The Eurovision Song Contest, alongside Miss World and the annual repeat of Thoroughly Modern Millie were my childhood television mega-highlights. Miss World got me thoroughly hooked on geography: as I sat there on the floor in front of the telly with the pull-out from The Sun newspaper listing all the girls and their countries, I would marvel at the names of far-flung exotic sounding places, looking those nations up in an atlas. I can still list all the countries of the world and name their capitals.
Miss World has rightly become outdated, and the advent of online streaming means I can watch my favourite films any old time. But the one wonderfully awful, essential television zenith of my year remains the Eurovision Song Contest.
We would all watch as a family, me on the floor with my pull-out guide and maps and a pen to record my own scores, Dad in his armchair, always falling asleep even then, and Mum on the sofa with my brother and sister.
When Israel came on, my mother, who is from Tel Aviv, would literally scream with excitement making my dad sit bolt upright in terror from his slumber, and the rest of us tingle with the thrill that little Israel was appearing on what felt like the world stage. Nobody was allowed to make a sound from my mother’s first scream to her wildly enthusiastic exhortations at the end.

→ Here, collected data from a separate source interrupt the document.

(** No number and no absent identifier has the property key of the pivot
    marker. *)
Lemma property_key_not_PIVOTE_1_ID id :
  is_PIVOTE_1_ID id = false -> property_key id <> PIVOTE_1_ID.
Proof.
  destruct id as [| s | n]; simpl.
  - discriminate.
  - intros Hs. apply bool_decide_eq_false in Hs. exact Hs.
  - intros _. destruct (Z.to_int n) as [d | d]; destruct d; discriminate.
Qed.

End HandlerProperties.

(** One step through a handler body: split a sequence, pass over a step
    that only reads, or take both sides of a conditional. *)
Ltac preserves_step :=
  lazymatch goal with
  | |- preserves _ (bind _ _) => apply preserves_bind; [| intros ?]
  | |- preserves _ (if ?b then _ else _) => destruct b
  | |- preserves _ (read _) =>
      apply preserves_pure; intros ?; apply final_world_read
  | |- preserves _ (defined _) =>
      apply preserves_pure; intros ?; apply final_world_defined
  | |- preserves _ get => apply preserves_pure; reflexivity
  | |- preserves _ (ret _) => apply preserves_pure; reflexivity
  end.

(** One step through a handler body that calls no [assert]. *)
Ltac asserts_nothing_step :=
  lazymatch goal with
  | |- asserts_nothing (bind _ _) => apply asserts_nothing_bind; [| intros ?]
  | |- asserts_nothing (if ?b then _ else _) => destruct b
  | |- asserts_nothing (read _) => apply asserts_nothing_read
  | |- asserts_nothing (defined _) => apply asserts_nothing_defined
  | |- asserts_nothing (modify _) => apply asserts_nothing_modify
  | |- asserts_nothing get => apply asserts_nothing_get
  | |- asserts_nothing (ret _) => apply asserts_nothing_ret
  end.

(** ** Vector sources *)

Section VectorSource.

Context {Geometry : Type} `{GeometryOps Geometry}.

Implicit Types (w : World Geometry) (f : Feature Geometry) (a : addr)
  (source : list addr) (array : list (option addr)).

(** The outcomes of [addToIndex_]. *)
Lemma addToIndex__outcome source a f w :
  addToIndex_ source a f w
  = match id_key (getId f) with
    | Some key =>
        if bool_decide (key ∈ idIndex_ (heap w) source) then Ok false w
        else if bool_decide (a ∈ source) then AssertionError w
             else Ok true w
    | None =>
        if bool_decide (a ∈ source) then AssertionError w else Ok true w
    end.
Proof.
  unfold addToIndex_, bind, get, assert, ret.
  destruct (id_key (getId f)); repeat case_bool_decide; reflexivity.
Qed.

(** The index holds the identifier of every feature of the source. *)
Lemma elem_of_idIndex_ (h : gmap addr (Feature Geometry)) source key :
  key ∈ idIndex_ h source <->
  exists b f, b ∈ source /\ h !! b = Some f /\ id_key (getId f) = Some key.
Proof.
  unfold idIndex_. rewrite list_elem_of_omap. split.
  - intros (b & Hb & Hkey).
    destruct (h !! b) as [f |] eqn:Hf; [| discriminate]. eauto.
  - intros (b & f & Hb & Hf & Hkey). exists b. split; [exact Hb |].
    rewrite Hf. exact Hkey.
Qed.
(** * Tag resource handlers and blog components of nextjs15-blog-post

    A shallow embedding of

    - the route handlers [GET], [PATCH] and [DELETE] of
      [/api/admin/tags/[id]] (the route file of the tag resource), and
    - the [PostCard] component of [src/app/blog/components.tsx].

    The handlers are [async] functions that talk to a Prisma client inside
    one [try]/[catch]; they are embedded in a small state-and-exception
    monad over an in-memory image of the database.  The component is a pure
    function from props to a React element tree. *)

From Stdlib Require Import ZArith.
From stdpp Require Import gmap strings list fin_maps pretty.

Local Open Scope string_scope.
Set Warnings "-register-all".

(** ** JavaScript values that cross the handler boundary *)

Module Js.

(** A parsed JSON document, as [request.json()] resolves to. *)
Inductive json : Type :=
| JNull
| JBool (b : bool)
| JNum (z : Z)
| JStr (s : string)
| JArr (items : list json)
| JObj (fields : list (string * json)).

(** Truthiness of a string: only the empty string is falsy. *)
Definition truthy (s : string) : bool := negb (String.eqb s "").

(** [a || b] for [a : string | null] and a string [b] *)
Definition or_else (a : option string) (b : string) : string :=
  match a with
  | Some s => if truthy s then s else b
  | None => b
  end.

(** Truthiness of a [string | undefined]. *)
Definition truthy_opt (o : option string) : bool :=
  match o with
  | Some s => truthy s
  | None => false
  end.

End Js.

(** ** The persistence client

    [prisma.tag] over an in-memory database.  A tag row is keyed by its
    primary key [id]; the posts of a tag are the rows of the relation table
    that mention it, and [_count.posts] is computed at read time. *)

Module Prisma.

Record TagRow : Type := { name : string; slug : string }.

Record Database : Type := {
  tag : gmap string TagRow;
  (** pairs (post id, tag id) *)
  postTags : gset (string * string)
}.

(** What [include: { _count: { select: { posts: true } } }] returns. *)
Record TagWithCount : Type := {
  tw_id : string;
  tw_name : string;
  tw_slug : string;
  tw_count_posts : nat
}.

(** The errors a query can reject with. *)
Inductive Exn : Type :=
| RecordNotFound       (* P2025: update or delete of a row that is absent *)
| UniqueConstraint     (* P2002 *)
| SyntaxError.         (* request.json() on a body that is not JSON *)

(** An awaited computation: it reads and writes the database and either
    resolves to a value or rejects.  Writes made before a rejection stay:
    the handlers open no transaction. *)
Definition Async (A : Type) : Type := Database → (Exn + A) * Database.

Definition ret {A} (a : A) : Async A := λ db, (inr a, db).
Definition throw {A} (e : Exn) : Async A := λ db, (inl e, db).
Definition bind {A B} (m : Async A) (k : A → Async B) : Async B :=
  λ db, match m db with
        | (inr a, db') => k a db'
        | (inl e, db') => (inl e, db')
        end.
#[global] Instance async_ret : MRet Async := @ret.
#[global] Instance async_bind : MBind Async := λ A B k m, bind m k.

(** [try { ... } catch (error) { ... }] around a whole handler body: the
    handler always resolves. *)
Definition try_catch {A} (m : Async A) (h : Exn → A) : Database → A * Database :=
  λ db, match m db with
        | (inr a, db') => (a, db')
        | (inl e, db') => (h e, db')
        end.

Definition count_posts (db : Database) (id : string) : nat :=
  size (filter (λ pt, pt.2 = id) (postTags db)).

Definition with_count (db : Database) (id : string) (r : TagRow) : TagWithCount :=
  {| tw_id := id; tw_name := name r; tw_slug := slug r;
     tw_count_posts := count_posts db id |}.

(** [prisma.tag.findUnique({ where: { id }, include: { _count } })] *)
Definition findUnique (id : string) : Async (option TagWithCount) :=
  λ db, (inr (with_count db id <$> tag db !! id), db).

(** One disjunct of the [OR] list of the uniqueness query. *)
Inductive Cond : Type :=
| NameIs (n : string)
| SlugIs (s : string).

Definition cond_holds (r : TagRow) (c : Cond) : bool :=
  match c with
  | NameIs n => String.eqb (name r) n
  | SlugIs s => String.eqb (slug r) s
  end.

(** The filter [{ AND: [{ NOT: { id } }, { OR: conds }] }] on one row. *)
Definition where_matches (id : string) (conds : list Cond) (kr : string * TagRow) : bool :=
  negb (String.eqb kr.1 id) && existsb (cond_holds kr.2) conds.

(** [prisma.tag.findFirst({ where: { AND: [{ NOT: { id } }, { OR }] } })] *)
Definition findFirst (id : string) (conds : list Cond) : Async (option (string * TagRow)) :=
  λ db, (inr (find (where_matches id conds) (map_to_list (tag db))), db).

(** [Prisma.TagUpdateInput], restricted to the two columns the handler sets. *)
Record TagUpdateInput : Type := {
  set_name : option string;
  set_slug : option string
}.

Definition apply_update (d : TagUpdateInput) (r : TagRow) : TagRow :=
  {| name := default (name r) (set_name d); slug := default (slug r) (set_slug d) |}.

(** The columns written by [d], as conditions on the other rows. *)
Definition written (d : TagUpdateInput) : list Cond :=
  match set_name d with Some n => [NameIs n] | None => [] end ++
  match set_slug d with Some s => [SlugIs s] | None => [] end.

Section Client.

(** Whether the [Tag] table declares [name] and [slug] unique.  The
    schema of the database is not part of the handler's file; every
    result below holds for both answers. *)
Variable unique_columns : bool.

(** [prisma.tag.update({ where: { id }, data, include: { _count } })] *)
Definition update (id : string) (d : TagUpdateInput) : Async TagWithCount :=
  λ db, match tag db !! id with
        | None => (inl RecordNotFound, db)
        | Some r =>
            if unique_columns &&
               bool_decide (is_Some (find (where_matches id (written d)) (map_to_list (tag db))))
            then (inl UniqueConstraint, db)
            else
              let db' := {| tag := <[id := apply_update d r]> (tag db);
                            postTags := postTags db |} in
              (inr (with_count db' id (apply_update d r)), db')
        end.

We listened avidly to the voting from each country, huddled around the television as though we were waiting for updates of something as monumental as a world war. When the votes came in from Tel Aviv it was like we were making contact with a remote satellite that once a year was in alignment with Earth and finally reachable.
It was so exciting and validating to have Israel in the Eurovision Song Contest. I knew Israel wasn’t in Europe but that it was surrounded by enemies and had been “taken in” by Europe: like a bullied child finding a lovely new set of more like-minded friends and embracing them wholeheartedly. It was so joyous. It gave me a warm and fuzzy feeling.
This year’s calls by Israel’s seemingly ever-growing armies of haters upset me deeply. For if Israel had been told by the the European Broadcasting Union (EBU) to sling its Magen David and go sit on the naughty step next to Russia, it really might have started to feel like the end of times, as though the old childhood bullies, annoyed that new friends had been found by its victim, had finally and spitefully succeeded in turning them hostile too. But, impressively, the EBU stood firm. Israel would go to the ball. And it happily got through to the final.
Of course I always knew Eurovision was political but it was gently so. Terry Wogan’s voice is still in my ear laughing as Greece and Cyprus gave each other 12 points. How innocent those days seem, those days when you couldn’t quite predict who would give Israel points and who wouldn’t…
Eden Golan’s performance on Saturday was genuinely stunning, brave and so dignified. The talent and the integrity of her conduct on and off stage has been phenomenal in light of the criticisms, ostracising and bullying by some of the other contestants, and the death threats she received. An inspiration.
The nadir of the evening for me had to be Ireland’s “queer witch” number. It was awful and so was their performer’s open hostility to Israel. How satisfying that they finished below Eden.
Predictably, Israel scored poorly from a lot of the other countries’ jury votes, although 11 of the 37 countries did give Israel some points. And then what a thrilling moment it was when the people’s votes came in!
Three hundred and twenty three points, second only to Croatia who scored 337, and much higher than winners Switzerland who scored 226. It was a surprisingly affirming and validating evening in times of what can feel like endless and overwhelming hatred, often here in our very own country (our own country which scored….nil points from the public!)
Israel’s appearance made Eurovision so much more than merely a television zenith for me. Am Yisrael Chai.